MISCELLANEOUS MISCELLANY: THE PASSION OF THE OGRE

Deeply buried (if mentioned at all) in all the stories focusing on Dodgeball‘s trouncing of The Terminal in the weekend box office race was the even more delightful news that The Passion of the Christ can no longer claim to be the top grossing movie of 2004. It just so happens that our big green friend’s movie Shrek 2 grossed nearly $14-Million to push it’s overall haul to $378,623,263, therefore also passing Mel’s $370,111,518. I know, it’s a small pleasure, but I’ll take it nonetheless. Even more impressive to me is that while I haven’t seen the numbers, I’m sure the actual ticket sales far surpasses those of Nightmare on the Via Dolorosa since (hopefully at least) far more kids attended Shrek 2. That would also (again, hopefully) indicate that more parents chose to bring their kids to watch a wise-cracking donkey rather than a literally gut-busting crucifixion scene. Keep in mind, Shrek 2 was the number 3 movie this weekend, and even with more competition on the horizon, it should relatively easily get past the $400-Million.

Also of note, Variety reports that Turner Classic Movies has signed a deal with InDemand to create a video-on-demand service. To this TCM-worshipper, that is just awesome news. Apparently, TCM will supply approximately 20 classic films per month to show on a VOD platform, much like HBO OnDemand, Showtime OnDemand and Cinemax OnDemand. Of course, who knows when it will be available on most cable systems. Time Warner cable in New York is pretty good about putting most things on the digital tiers (and yeah, we pay for it!), but they haven’t yet added IFC Films On Demand, which I have been waiting for patiently. The great things about the premium OnDemand services is that depending on your cable package, they cost nothing extra and just give you way more flexibility to watch what you want when you want to. How much TCMOnDemand might be, who knows? Probably a couple dollars per month. But it would be worth it! The first month will apparently include The Dirty Dozen, Yankee Doodle Dandy, Arsenic & Old Lace, and one of my all-time favorite movies as well as probably the best movie musical ever, Singin’ in the Rain.

In case you haven’t been paying attention, the distribution trinity behind Fahrenheit 9/11 — of Lions Gate, IFC Films, and the Weinstein Brothers’ FAG — has been battling with the MPAA over the rating given to Michael Moore’s film. The MPAA, in its conservative “wisdom”, has bestowed an R upon Fahrenheit 9/11, and the distributors believe it should be a PG-13. The distribs recruited former NY Gov.

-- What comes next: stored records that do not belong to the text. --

Definition _save_raw (raw : list (string * Json)) : Wop unit :=
  perform l <- wop_ret (decode_lineage (JObj (dict_set raw "format_version" (JInt RECORD_FORMAT_VERSION))));
  write_lineage l.
End Lineage.

(** ** Mutators

    They edit the rows of the raw document in place: [set_epochs] and [set_generations]
    put the edited lists back where they were. *)

Definition arr (v : Json) : list Json := match v with JArr l => l | _ => [] end.
Definition obj (v : Json) : list (string * Json) := match v with JObj d => d | _ => [] end.

Definition raw_epochs (raw : list (string * Json)) : list Json := arr (get_none raw "epochs").
Definition set_epochs (raw : list (string * Json)) (entries : list Json) : list (string * Json) :=
  dict_set raw "epochs" (JArr entries).

(** [entry.get("id") == id] *)
Definition has_id (row_id : string) (v : Json) : bool :=
  match get_none (obj v) "id" with JStr s => String.eqb s row_id | _ => false end.

Definition _find_epoch (raw : list (string * Json)) (epoch_id : string) : option Json :=
  find_first (has_id epoch_id) (raw_epochs raw).

(** The first row with an id, edited in place. *)
Fixpoint edit_first (row_id : string) (edit : list (string * Json) -> list (string * Json))
    (rows : list Json) : list Json :=
  match rows with
  | [] => []
  | v :: rows =>
      if has_id row_id v then JObj (edit (obj v)) :: rows else v :: edit_first row_id edit rows
  end.

(** [Generation], as far as the lineage records it. *)
Record Generation := {
  gn_id : string;
  gn_promoted : bool;
  gn_created_at : string;
  gn_round_index : option Z;
}.

(** What a record of a generation states: its verdict, the reason and the two scalars. *)
Definition recorded_verdict (pending : bool) (g : Generation) : option bool :=
  if pending then None else Some (gn_promoted g).

Definition recorded_reason (verdict : option bool) (rejection_reason : string) : string :=
  match verdict with Some false => rejection_reason | _ => "" end.

Definition scalar_delta (child parent : option float) : option float :=
  c ← child; p ← parent; Some (fsub c p).

Definition set_if (key : string) (v : option Json) (d : list (string * Json)) : list (string * Json) :=
  match v with Some v => dict_set d key v | None => d end.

Mario Cuomo to help argue the appeal, but the MPAA has won’t allow him to appear before their appeals board because he does not have any direct involvement with the film. According to today’s Variety story (sub req’d), “The biggest sticking point in the ratings flap appears to be the use of the word ‘motherfucker’ several times by an American soldier in Iraq. In the single scene, young tank crew members explain how they play a heavy-metal version of ‘The Roof Is on Fire’ when they go into combat. Repeating the lyrics of the song, one soldier uses the expletive several times.” Apparently, the MPAA’s guidelines state that one “motherfucker” would be OK, but when you stick a bunch of “motherfucker”s in a room, people under the age of 17 die. Or something like that. The MPAA also has problems with “some graphic footage of Iraqi civilian casualties, including bodies piled in the back of a pickup truck and children with severe wounds,” footage which one obviously would never see on Fox News. I think we all should applaud the MPAA for standing up to motherfuckers everywhere. Why should a 13 year old be allowed to go see a movie he or she might learn from when the PG-13 rated The Chronicles of Riddick is available next door?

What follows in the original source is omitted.